**Work to be completed:** Return all lines below containing the word "Context".

● ● ● ● ● ● ●

(** The storage operation of a task, to its answer. *)
Lemma steps_running p i x w : World.tasks w !! i = Some x -> Task.at_stage x = Running p ->
  Task.queue x = [] ->
  exists n w', steps (replicate n (Advance i)) w = Some w' /\
    World.server w' = Server.set_storage (fst (run p (Server.storage (World.server w)))) (World.server w) /\
    World.tasks w' = base.delete i (World.tasks w) /\
    World.replies w' = World.replies w ++ [(i, snd (run p (Server.storage (World.server w))))].
Proof.
  revert w x. induction p as [r|k body IH] using scoped_steps; intros w x Hx Hst Hq.
  - exists 1%nat. simpl. rewrite Hx. simpl. unfold advance. rewrite Hst.
    eexists. split; [done|]. simpl. rewrite set_storage_same. split; [done|]. split; [|done].
    unfold next_task. rewrite Hq. by destruct r.
  - destruct (body (entry k (Server.storage (World.server w)))) as [v p] eqn:Hb.
    specialize (IH (entry k (Server.storage (World.server w)))). rewrite Hb in IH. simpl in IH.
    set (w1 := World.set_task i (Task.set_stage (Running p) x)
      (World.set_server (Server.set_storage (set_entry k v (Server.storage (World.server w)))
         (World.server w)) w)).
    destruct (IH w1 (Task.set_stage (Running p) x)) as (n & w' & Hs & Hsv & Ht & Hr); [|done..|].
    { unfold w1. simpl. by rewrite lookup_insert_eq. }
    exists (S n), w'. simpl. rewrite Hx. simpl. unfold advance at 1. rewrite Hst, Hb. fold w1.
    split; [done|]. rewrite Hsv, Ht, Hr. unfold w1. simpl. split_and!; [done| |done].
    by rewrite delete_insert_eq.
Qed.

Context `{UnicodeCase, Argon2, Lua, Sha1}.

Lemma execute_command_open es cmd c s : TxState.in_multi (Conn.tx c) = false -> moved cmd s = None ->
  denied cmd c s = None ->
  execute_command es cmd c s =
  match (if is_write_command cmd then record_write (es 0%nat) cmd s else Ok s) with
  | Ok s => dispatch (execute_fuel 1) es cmd c s
  | Err e => Err e
  | Panic => Panic
  end.
Proof.
  intros Hm Hmv Hd. unfold execute_command, execute_fuel at 1, execute_with at 1.
  by rewrite Hm, Hmv, Hd.
Qed.

#[local] Arguments steps : simpl never.

(** From the start of a command to its storage operation. *)
Lemma steps_recorded i e cmd p s s1 : lockable e cmd = true -> scopes_at e cmd = Some p ->
  (if is_write_command cmd then record_write e cmd s else Ok s) = Ok s1 ->
  exists n w, steps (Start i e cmd :: replicate n (Advance i)) (World.idle s) = Some w /\
    World.server w = s1 /\ base.delete i (World.tasks w) = ∅ /\ World.replies w = [] /\
    World.tasks w !! i = Some (Task.mk e cmd (Running p) []).
Proof.
  intros Hl Hp Hw. destruct (is_write_command cmd) eqn:Hc.
  - unfold record_write in Hw. inv_bind Hw. injection Hw as <-. exists 3%nat.
    eexists. rewrite steps_start by done. cbn [replicate].
    do 3 (erewrite steps_advance by (simpl; apply lookup_insert_eq);
      unfold advance; simpl; rewrite ?Hc, ?Ha).
    split; [done|]. simpl.
    rewrite lookup_insert_eq, !insert_insert_eq. unfold scopes_of. simpl. rewrite Hp.
    split_and!; try done. by rewrite delete_insert_eq.
  - injection Hw as <-. exists 1%nat. eexists. rewrite steps_start by done. cbn [replicate].
    erewrite steps_advance by (simpl; apply lookup_insert_eq).
    unfold advance; simpl. rewrite Hc. split; [done|]. simpl.
    rewrite lookup_insert_eq, !insert_insert_eq. unfold scopes_of. simpl. rewrite Hp.
    split_and!; try done. by rewrite delete_insert_eq.
Qed.

(** A task that is not interrupted is [execute_command]: for every covered
    command that passes the gates, the steps of a lone task (the log, the
    replicas, the counters, the lock scopes of the storage operation, the
    answer) end in the server and the answer of the sequential execution, and
    leave no task behind. *)
Theorem uninterrupted_task_is_execute_command es cmd c s s' c' r i : inv (Server.storage s) ->
  lockable (es 0%nat) cmd = true -> TxState.in_multi (Conn.tx c) = false -> moved cmd s = None ->
  denied cmd c s = None -> execute_command es cmd c s = Ok (s', c', r) ->
  c' = c /\ exists n w, steps (Start i (es 0%nat) cmd :: replicate n (Advance i)) (World.idle s) = Some w /\
    World.server w = s' /\ World.tasks w = ∅ /\ World.replies w = [(i, Ok r)].
Proof.
  intros Hs Hl Hm Hmv Hd Hx. rewrite execute_command_open in Hx by done.
  destruct (lockable_scopes _ _ Hl) as [p Hp].
  destruct (if is_write_command cmd then _ else _) as [a| |] eqn:Ha; try done.
  destruct (steps_recorded i (es 0%nat) cmd p s a Hl Hp Ha) as (n & w & Hn & Hsv & Ht & Hr & Hx').
  destruct (steps_running p i _ w Hx' eq_refl eq_refl) as (n' & w' & Hn' & Hsv' & Ht' & Hr').
  rewrite Hsv in Hsv', Hr'. clear Hsv.
  assert (Hi : Server.storage a = Server.storage s).
  { destruct (is_write_command cmd); [|by injection Ha as <-]. unfold record_write in Ha.
    inv_bind Ha. by injection Ha as <-. }
  unfold dispatch, execute_at in Hx. rewrite (run_scopes _ _ _ p) in Hx by (by rewrite ?Hi).
  destruct (run p (Server.storage a)) as [m [r'| |]] eqn:Hrun; simpl in *; try done.
  injection Hx as <- <- <-.
  split; [done|]. exists (n + n')%nat, w'. rewrite replicate_add. rewrite app_comm_cons, steps_app, Hn.
  simpl. split; [done|]. split; [done|]. split; [by rewrite Ht', Ht|]. by rewrite Hr', Hr.
Qed.
End alone.

(** ** Tasks that do not race *)

Section races.
Context `{KeyMapLaws M, Mpsc B, Layout, Xxh3}.
Implicit Types (w : World.t M B) (s : Server.t M B) (m : M).

(** Maps with the same entries are the same finite map. *)
Lemma abs_ext m m' : inv m -> inv m' -> (forall k, entry k m = entry k m') -> abs m = abs m'.
Proof. intros Hm Hm' He. apply map_eq. intros k. by rewrite <- !entry_abs. Qed.

Lemma step_order ev w w' : step ev w = Some w' -> World.order w `prefix_of` World.order w'.
Proof.
  destruct ev as [i e cmd|i es tx|i]; simpl.
  - case_match; intros [= <-]. done.
  - repeat case_match; intros [= <-]; done.
  - destruct (World.tasks w !! i) as [x|]; [|done]. intros [= <-]. unfold advance.
    repeat case_match; simpl; try done; by eexists.
Qed.

Lemma steps_order evs w w' : steps evs w = Some w' -> World.order w `prefix_of` World.order w'.
Proof.
  revert w. induction evs as [|ev evs IH]; intros w; simpl; [by intros [= <-]|].
  destruct (step ev w) as [w1|] eqn:Hs; [|done]. intros Hw. etrans; [by eapply step_order | by apply IH].
Qed.

Lemma quiet_app evs evs' w w1 : quiet (evs ++ evs') w = true -> steps evs w = Some w1 -> quiet evs' w1 = true.
Proof.
  revert w. induction evs as [|ev evs IH]; intros w; simpl; [by intros ? [= <-]|].
  intros [_ Hq]%andb_true_iff. destruct (step ev w); [|done]. by apply IH.
Qed.

Lemma quiet_prefix evs evs' w : quiet (evs ++ evs') w = true -> quiet evs w = true.
Proof.
  revert w. induction evs as [|ev evs IH]; intros w; simpl.
  - destruct evs'; simpl; intros [Hr _]%andb_true_iff; by rewrite Hr.
  - intros [-> Hq]%andb_true_iff. simpl. destruct (step ev w); [|done]. by apply IH.
Qed.

(** When all tasks have ended. *)
Lemma quiescent late m0 q m R : inv m0 -> tracks m0 late q m ∅ R ->
  abs m = abs (fst (serial q m0)) /\ forall i, replies_of i R = replies_of i (snd (serial q m0)).
Proof.
  intros Hm0 [Hi Hl Hf Ho Hr Hd]. split.
  - apply abs_ext; [done|by apply serial_inv|]. intros k. apply Hf. intros i x. by rewrite lookup_empty.
  - intros i. apply Hd. intros x. by rewrite lookup_empty.
Qed.
(* ===== verification/ClusterTheorems.v ===== *)
(** * ClusterTheorems: what the hash ring guarantees *)

From S2P Require Import Prelude Text External BTree Ring.
#[local] Open Scope Z_scope.

Section theorems.
Context `{Xxh3}.

(** C37. Rebalancing: adding a node moves keys to the new node only, removing
    a node moves only the keys it owned, and in the ring that results every
    key that has an owner is routed to the record of its owner. *)
Theorem ring_moves_few_keys n id key r : ring_wf r ->
  (get_node key (add_node n r) = Some (Node.id n) \/ get_node key (add_node n r) = get_node key r) /\
  (get_node key r <> Some id -> get_node key (remove_node id r) = get_node key r) /\
  (forall r', r' = add_node n r \/ r' = remove_node id r -> ring_wf r' /\
     match get_node key r' with
     | Some i => exists nd, node_for_key key r' = Some nd /\ Node.id nd = i
     | None => ring r' = []
     end).
Proof.
  intros Hr. rewrite !get_node_owner. split; [|split].
  - apply owner_insert_virtual, Hr.
  - apply owner_filter.
  - intros r' Hr'. assert (Hw : ring_wf r')
      by (destruct Hr' as [-> | ->]; auto using add_node_wf, remove_node_wf).
    split; [done|]. pose proof (node_for_key_owner key r' Hw) as Ho.
    destruct (get_node key r'); [|done]. destruct Ho as (nd & ? & ? & _). by exists nd.
Qed.

Lemma length_firsts (l : list NodeId) : length (firsts ∅ l) = size (list_to_set l : gset NodeId).
Proof.
  rewrite <- (size_list_to_set (C:=gset NodeId) (firsts ∅ l)) by apply NoDup_firsts.
  f_equal. apply set_eq. intros x. rewrite !elem_of_list_to_set, elem_of_firsts.
  split; [tauto|]. intros. split; [done | apply not_elem_of_empty].
Qed.

Lemma range_then_ring h r :
  list_to_set (bt_range_from Z.compare h (ring r) ++ ring r).*2 =
  (list_to_set (ring r).*2 : gset NodeId).
Proof.
  apply set_eq. intros x. rewrite !elem_of_list_to_set, fmap_app, elem_of_app.
  split; [|by right]. intros [Hx|Hx]; [|done].
  apply list_elem_of_fmap in Hx as (e & -> & [_ He]%list_elem_of_filter).
  apply list_elem_of_fmap. by exists e.
Qed.

(** Replicas: the nodes chosen for a key are distinct nodes of the ring,
    the owner of the key first, and as many as asked for while there are that
    many; at least one is chosen, also when none is asked for. *)
Theorem replicas_are_distinct key count r :
  let rs := get_nodes_for_replication key count r in
  NoDup rs /\ head rs = get_node key r /\
  (forall id, id ∈ rs -> id ∈ (ring r).*2) /\
  len rs = Z.min (Z.max 1 count) (Z.of_nat (size (list_to_set (ring r).*2 : gset NodeId))).
Proof.
  intros rs. unfold rs. split; [|split; [apply head_replicas|split]]; rewrite replicas_firsts.
  - eapply sublist_NoDup; [apply NoDup_firsts | apply sublist_take].
  - intros id (i & Hid%list_elem_of_lookup_2 & _)%elem_of_take. apply elem_of_firsts in Hid as [Hid _].
    apply (elem_of_list_to_set (C:=gset NodeId)).
    rewrite <- (range_then_ring (xxh3_64 key)). by apply elem_of_list_to_set.
  - unfold len. rewrite length_take, length_firsts, range_then_ring. lia.
Qed.
End theorems.

(** ** Witnesses *)

Definition node_a : Node.t := Node.new 0 0 (bs "a") (bs "127.0.0.1:7001") (bs "127.0.0.1:17001").
Definition node_b : Node.t := Node.new 0 0 (bs "b") (bs "127.0.0.1:7002") (bs "127.0.0.1:17002").
Definition ring_a : ConsistentHashRing := add_node node_a (with_virtual_nodes 4).

Lemma ring_moves_few_keys_witness :
  get_node (bs "k") ring_a = Some (bs "a") /\
  (get_node (bs "k") (add_node node_b ring_a) = Some (bs "b") \/
   get_node (bs "k") (add_node node_b ring_a) = get_node (bs "k") ring_a).
Proof.
  split; [by vm_compute|].
  apply (ring_moves_few_keys node_b (bs "b") (bs "k") ring_a).
  apply add_node_wf, with_virtual_nodes_wf.
Defined.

● ● ● ● ● ● ●

**Output:**
Context `{UnicodeCase, Argon2, Lua, Sha1}.
Context `{KeyMapLaws M, Mpsc B, Layout, Xxh3}.
Context `{Xxh3}.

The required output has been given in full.